Puis, le 13 mai 1985, alors que Janine Africa était en prison depuis sept ans, elle a appris la terrible nouvelle que les autres membres de la "famille" de Move avaient été agressés une deuxième fois. À cette occasion, la police ne s'est pas contentée d'y aller en tirant des coups de feu, elle a largué une bombe incendiaire à partir d'un hélicoptère, ce qui a provoqué un incendie et détruit la Move House et 60 autres maisons dans un quartier majoritairement afro-américain. Onze membres de Move ont été brûlés à mort. Ils comprenaient le fondateur John Africa et cinq enfants, dont l'un était l'autre fils de Janine, Little Phil, âgé de 12 ans.
La libération conditionnelle de Janine et Janet Africa fait suite à la libération en juin dernier de Debbie Sims Africa, qui avait été arrêtée comme elles lors du siège de 1978 alors qu'elle était enceinte de huit mois et qui avait ensuite donné naissance à son fils, Michael Davis Jr, dans une cellule.
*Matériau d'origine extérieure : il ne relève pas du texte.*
(** C24: every call returns. Whatever state the processor is in, a call under way
    needs at most five transitions for each trace it has left, none of which
    waits for another call, for the buffer's goroutines or for the coordinator. *)
Theorem call_returns y i c :
  sys_reachable y → y_calls y !! i = Some c →
  ∃ n y', (n <= call_measure c)%nat ∧ sys_run (replicate n (YCall i) ++ [YReturn i]) y = Some y' ∧
    y_calls y' = delete i (y_calls y).
Proof.
  intros Hy. remember (call_measure c) as m eqn:Hm. revert y c Hy Hm.
  induction (lt_wf m) as [m _ IH]. intros y c Hy Hm Hc. pose proof (sys_reachable_inv _ _ Hy) as Hi.
  pose proof (lookup_lt_Some _ _ _ Hc) as Hlt.
  destruct (call_progress y i c Hi Hc) as [[[[c' p] o] Hst]|(now & out & ->)].
  - set (y1 := record_outcome o p (take i (y_calls y) ++ c' :: drop (S i) (y_calls y)) y).
    assert (sys_exec MarshalTraces (YCall i) y = Some y1) as He
      by (cbn [sys_exec]; rewrite Hc; cbn [mbind option_bind]; by rewrite Hst).
    assert (sys_reachable y1) as Hy1 by (eapply sys_next; [done|by eapply (sys_exec_step _ (YCall i))]).
    assert (length (take i (y_calls y)) = i) as Hlen by (rewrite length_take; lia).
    destruct (IH (call_measure c')) with (y := y1) (c := c') as (n & y' & Hn & Hrun & Hcs);
      [subst m; by eapply call_step_measure|done|done| |].
    { unfold y1. simpl. rewrite lookup_app_r, Hlen, Nat.sub_diag by lia. done. }
    exists (S n), y'. pose proof (call_step_measure _ _ _ _ _ Hst). split; [lia|]. split.
    { cbn [replicate app System.sys_run]. by rewrite He. }
    rewrite Hcs, (delete_take_drop (y_calls y)). unfold y1. cbn [y_calls record_outcome].
    transitivity (delete (length (take i (y_calls y))) (take i (y_calls y) ++ c' :: drop (S i) (y_calls y)));
      [by rewrite Hlen|apply delete_middle].
  - exists 0%nat. eexists. split; [lia|]. cbn [replicate app System.sys_run sys_exec]. rewrite Hc. split; [done|].
    simpl. by rewrite delete_take_drop.
Qed.

(** C10: a decision lasts. For [decisionWait] after the buffer was told about a
    trace, by whatever path, every call that comes to spans of the trace forwards
    them at once, without evaluating a policy, whatever the other calls, the
    coordinator and the buffer's goroutines do in the meantime. *)
Theorem decision_lasts y y' tid b now t todo out :
  2 * decisionWait <= max_i64 → sys_reachable y → io_reachable b → exec (LAddInterest tid) b = Some (y_buf y) →
  rtc sys_step y y' → b_now (y_buf y') - b_now (y_buf y) < decisionWait →
  call_step (MkCall now ((tid, t) :: todo) out CLoop) (y_proc y') = Some (MkCall now todo (out ++ t) CLoop, y_proc y', None) ∧
  process_trace MarshalTraces now tid t (y_proc y') = (Forwarded false, y_proc y').
Proof.
  intros H2 Hy Hctl%io_reachable_ctl Hb Hst Hlt. pose proof (sys_reachable_inv _ y Hy) as Hi.
  pose proof (sys_rtc_buf _ y y' Hi Hst) as Hrun.
  assert (knows tid (b_now (y_buf y)) (y_buf y)) as Hk.
  { injection Hb as <-. exists (b_now b). simpl. destruct (ctl_interest _ Hctl) as [Hwf _].
    rewrite AddInterest_abs by done. unfold spec_add. by rewrite lookup_insert_eq. }
  pose proof (io_reachable_ctl _ (si_buf _ _ Hi)) as Hc.
  pose proof (knows_steps _ _ _ _ H2 Hrun Hc (Z.le_refl _) Hlt Hk) as Hk'.
  assert (buf_HasInterest tid (p_buf (y_proc y')) = true) as Hhas by (apply (knows_has _ _ _ (io_steps_ctl _ _ Hrun Hc) Hk' Hlt)).
  unfold System.call_step, process_trace. cbn [c_pc c_todo fst snd]. by rewrite Hhas.
Qed.

(** ** The theorems *)

Variable UnmarshalTraces : bytes → option Traces.

(** What the next consumer got from the buffer. *)
Definition delivered (y : system) : list Traces :=
  omap (λ ev, match ev with EMatch _ d => onMatch UnmarshalTraces d | EEvict _ => None end)
    (all_events (y_buf y)).

(** The library's marshaller and unmarshaller are inverse. *)
Hypothesis unmarshal_marshal : ∀ t d, MarshalTraces t = Some d → UnmarshalTraces d = Some t.

(** The spans in a request. *)
Definition payload (r : writeReq) : list Span :=
  match UnmarshalTraces (data r) with Some t => all_spans t | None => [] end.
Definition rspans (l : list writeReq) : list Span := mjoin (payload <$> l).

Lemma rspans_app l k : rspans (l ++ k) = rspans l ++ rspans k.
Proof. unfold rspans. by rewrite fmap_app, join_app. Qed.

Lemma rspans_perm l k : l ≡ₚ k → rspans l ≡ₚ rspans k.
Proof. unfold rspans. by intros ->. Qed.

Lemma rspans_written es rs : Forall2 (written MarshalTraces) es rs → rspans rs = espans es.
Proof.
  induction 1 as [|e r es rs [_ Hm] _ IH]; [done|].
  change (payload r ++ rspans rs = all_spans e.2 ++ espans es). rewrite IH. f_equal.
  unfold payload. by rewrite (unmarshal_marshal _ _ Hm).
Qed.

Definition is_match (ev : event) : bool := match ev with EMatch _ _ => true | EEvict _ => false end.

(** The deliveries among the callbacks. *)
Lemma delivered_spans (outs : list (writeReq * event)) :
  Forall outcome_ok outs → (∀ o, o ∈ outs → is_Some (UnmarshalTraces (data o.1))) →
  mjoin (all_spans <$> omap (λ ev, match ev with EMatch _ d => UnmarshalTraces d | EEvict _ => None end) outs.*2) =
    rspans (filter (λ o, is_match o.2 = true) outs).*1.
Proof.
  intros Houts Hun. induction Houts as [|[r ev] outs Ho _ IH]; [done|]. rewrite filter_cons.
  assert (∀ o, o ∈ outs → is_Some (UnmarshalTraces (data o.1))) as Hun' by (intros; apply Hun; set_solver).
  destruct ev as [tid d|age]; simpl; [|by apply IH]. destruct Ho as [_ Hd]. simpl in Hd. subst d.
  destruct (Hun (r, EMatch tid (data r))) as [t Ht]; [set_solver|]. simpl in Ht. rewrite Ht. simpl.
  unfold rspans at 1. simpl. unfold payload at 1. rewrite Ht. f_equal. by apply IH.
Qed.

Lemma accepted_unmarshals y r :
  sys_inv y → r ∈ b_accepted (y_buf y) →
  ∃ td, td ∈ y_received y ∧ UnmarshalTraces (data r) = Some (restrict (traceID r) td) ∧
    one_trace (traceID r) (restrict (traceID r) td).
Proof.
  intros [_ _ _ _ _ Hf Hw] Hr. apply list_elem_of_lookup in Hr as [i Hi].
  destruct (Forall2_lookup_r _ _ _ _ _ Hw Hi) as (e & He & Hid & Hm).
  apply list_elem_of_lookup_2 in He. destruct (Hf e) as (td & Htd & Hg); [set_solver|].
  apply group_entry in Hg as [Hg Hone]. rewrite <- Hid in Hg, Hone. exists td.
  rewrite <- Hg. split; [done|]. split; [by apply unmarshal_marshal|done].
Qed.

(** C2: from end to end. Whatever batches, decisions, interleavings and failures of
    the file there were, every span received is in exactly one place: it was
    forwarded at once, it was delivered from the buffer later, it is in the output
    of a call under way or in a trace such a call has left, it was refused (the
    buffer was full), or its request is pending, was evicted, was dropped after the
    shutdown, or was skipped because the file failed, which cannot be unless
    failures that lose requests are allowed. So no span reaches the next consumer
    twice, and none is lost but by refusal, eviction, shutdown or such a failure. *)
Theorem spans_accounted y :
  sys_reachable y → Forall valid_req (b_accepted (y_buf y)) →
  ∃ pending evicted lost skipped,
    mjoin (all_spans <$> y_received y) ≡ₚ
      all_spans (y_forwarded y) ++ mjoin (all_spans <$> delivered y) ++ all_spans (outs y) ++
      espans (todo y) ++ espans (y_refused y) ++ rspans pending ++ rspans evicted ++ rspans lost ++ rspans skipped ∧
    length evicted = length (filter (λ ev, is_match ev = false) (all_events (y_buf y))) ∧
    (b_closed (y_buf y) = false → lost = []) ∧ (may_lose = false → skipped = []) ∧
    (b_writeCh (y_buf y) = [] → inflight (b_writer (y_buf y)) = [] →
     w_stageN (b_writer (y_buf y)) = 0 → b_used (y_buf y) = 0 → pending = []).
Proof.
  intros Hy Hv. pose proof (sys_reachable_inv _ y Hy) as Hi.
  destruct (io_conserved _ (si_buf _ _ Hi) Hv) as (pending & outs & lost & skipped & Hacc & Hev & Ho & Hl & Hs & Hq).
  exists pending, (filter (λ o, ¬ is_match o.2 = true) outs).*1, lost, skipped.
  split; [|split; [|done]].
  - unfold delivered. rewrite Hev. unfold onMatch. rewrite delivered_spans; [|done|].
    + rewrite (si_spans _ _ Hi), <- (rspans_written _ _ (si_written _ _ Hi)), (rspans_perm _ _ Hacc), !rspans_app.
      rewrite (rspans_perm outs.*1 ((filter (λ o, is_match o.2 = true) outs).*1 ++
                 (filter (λ o, ¬ is_match o.2 = true) outs).*1)).
      * rewrite rspans_app. solve_Permutation.
      * rewrite <- fmap_app. by rewrite filter_app_complement.
    + intros o Hin. destruct (accepted_unmarshals y o.1 Hi) as (td & _ & -> & _); [|by eexists].
      rewrite Hacc. apply elem_of_app. right. apply elem_of_app. left. apply list_elem_of_fmap. by exists o.
  - rewrite Hev, length_fmap. clear. induction outs as [|[r ev] outs IH]; [done|].
    rewrite fmap_cons, !filter_cons. by destruct ev; simpl; rewrite IH.
Qed.

(** C7: what is delivered is whole and true: every delivery is of one trace and
    hands on all that some batch had of it, in the batch's structure. *)
Theorem delivered_whole y tid d :
  sys_reachable y → Forall valid_req (b_accepted (y_buf y)) → EMatch tid d ∈ all_events (y_buf y) →
  ∃ td, td ∈ y_received y ∧ onMatch UnmarshalTraces d = Some (restrict tid td) ∧
    one_trace tid (restrict tid td).
Proof.
  intros Hy Hv Hin. pose proof (sys_reachable_inv _ y Hy) as Hi.
  destruct (io_conserved _ (si_buf _ _ Hi) Hv) as (pending & outs & lost & skipped & Hacc & Hev & Ho & _).
  rewrite Hev in Hin. apply list_elem_of_fmap in Hin as ([r ev] & Heq & Hin). simpl in Heq. subst ev.
  rewrite Forall_forall in Ho. destruct (Ho _ Hin) as [-> ->]. apply accepted_unmarshals; [done|].
  rewrite Hacc. apply elem_of_app. right. apply elem_of_app. left. apply list_elem_of_fmap.
  eexists. split; [|exact Hin]. done.
Qed.

(** ** Two calls at once *)

Definition evaluating (c : call) : bool := match c_pc c with CEval _ => true | _ => false end.

(** Nothing keeps two calls from being in [Evaluate] at the same time,
    whatever the policies are. The cache that [NewStringAttributeFilter] makes
    for regular expressions is shared by all calls, and its [Get] and [Add]
    change it without synchronisation. *)
Theorem evaluations_overlap (file : bytes) (now : Time) (chain : Chain) (td td' : Traces) :
  len file = maxBytes → all_spans td ≠ [] → all_spans td' ≠ [] →
  ∃ y c c', sys_reachable y ∧ p_eval (y_proc y) = chain ∧ y_calls y = [c; c'] ∧
    evaluating c = true ∧ evaluating c' = true.
Proof.
  intros Hf Hne Hne'.
  assert (∀ td, all_spans td ≠ [] → ∃ e l, map_to_list (groupByTrace td) = e :: l) as Hentry.
  { intros t Ht. pose proof (entries_spans t (map_to_list (groupByTrace t)) (Permutation_refl _)) as Hp.
    destruct (map_to_list (groupByTrace t)) as [|e l]; [|eauto]. simpl in Hp. by apply Permutation_nil in Hp. }
  destruct (Hentry td Hne) as (e & l & El). destruct (Hentry td' Hne') as (e' & l' & El').
  set (b := init_buffer file now). set (p := MkProcessor b chain false []).
  exists (MkSystem p [MkCall now l [] (CEval e); MkCall now l' [] (CEval e')] [td'; td] [] [] []), (MkCall now l [] (CEval e)),
    (MkCall now l' [] (CEval e')). split; [|done].
  eapply (sys_rtc_reachable _ (init_system file now chain)); [by apply sys_init|].
  eapply (sys_run_steps _ [YBegin td' (e' :: l'); YBegin td (e :: l); YCall 0; YCall 1]); [|reflexivity].
  apply Forall_cons. split; [unfold label_ok; apply reflexive_eq; exact (eq_sym El')|]. apply Forall_cons. split; [unfold label_ok; apply reflexive_eq; exact (eq_sym El)|]. by repeat constructor.
Qed.
End props.

(** The first trace of the batch is buffered, the second one sampled; then the
    coordinator decides about the first. *)
Definition demo_chain : Chain (L := EvalDemo.libs) := [statusCodeFilter [2]].

Definition demo_begin : list (sys_label (H := Simple.pdata)) :=
  YBegin EvalDemo.batch Split.demo_entries :: replicate 8 (YCall 0) ++ [YReturn 0; YDecision EvalDemo.tid_b].

(** The record is staged, flushed at the second attempt and found by the sweeper,
    which cannot write the page back. *)
Definition demo_deliver : list (sys_label (H := Simple.pdata)) :=
  (YBuffer <$> [LWakeSend; LTime 3; LRecv; LTick]) ++ [YFault IoFlush] ++
  (YBuffer <$> [LTick; LCommit; LWake; LSweep; LSweep; LSweep; LSweep]) ++ [YFault IoWriteBack].

#[export] Instance any_failure : FileFaults | 100 := {| may_lose := true |}.

Definition demo_start : system := init_system (L := EvalDemo.libs) (zeroes 320) 0 demo_chain.
Definition demo_after (ls : list (sys_label (H := Simple.pdata))) : system :=
  default demo_start (System.sys_run EvalDemo.marshal ls demo_start).

Lemma demo_label_ok : Forall label_ok (demo_begin ++ demo_deliver).
Proof. constructor; [exact Split.demo_entries_ok|]. repeat constructor. Qed.

(** The schedule runs to its end. *)
Definition runs (ls : list (sys_label (H := Simple.pdata))) : bool :=
  match System.sys_run EvalDemo.marshal ls demo_start with Some _ => true | None => false end.

Lemma demo_steps l1 l2 :
  runs (l1 ++ l2) = true → Forall label_ok l2 →
  rtc (System.sys_step EvalDemo.marshal) (demo_after l1) (demo_after (l1 ++ l2)).
Proof.
  unfold runs, demo_after. rewrite sys_run_app. intros Hr Hl. destruct (System.sys_run EvalDemo.marshal l1 demo_start) as [y1|]; [|done].
  simpl in *. eapply sys_run_steps; [exact Hl|]. by destruct (System.sys_run EvalDemo.marshal l2 y1).
Qed.

Lemma demo_sys_reachable : System.sys_reachable EvalDemo.marshal (demo_after (demo_begin ++ demo_deliver)).
Proof.
  eapply sys_rtc_reachable; [apply sys_init, Demo.start_file|].
  apply (demo_steps []); [vm_compute; reflexivity|exact demo_label_ok].
Qed.

Lemma demo_sys_valid : Forall valid_req (b_accepted (y_buf (demo_after (demo_begin ++ demo_deliver)))).
Proof. valid_tac. Qed.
Une quatrième femme, Merle Austin Africa, est morte en prison en mars 1998.
Au cours des quarante années de leur détention, Janet et Janine ont cultivé un petit jardin et élevé un chien, et ont aidé les détenues avec lesquelles elles étaient enfermées à supporter leur incarcération. Elles ont recréé derrière les barreaux un idéal de fraternité et de solidarité.
Le groupe Move existe toujours, et continue de dénoncer l'esclavage sous toutes ses formes, celui des hommes et celui des animaux. Enfin, si Janet et Janine ont été relâchées, plusieurs membres de groupe purgent encore leur peine. Le mouvement de libération des prisonniers politiques aux Etats-Unis se bat, à côté du collectif Mumia Abu-Jamal, pour leur libération et la reconnaissance des crimes d'Etat perpétrés à leur égard.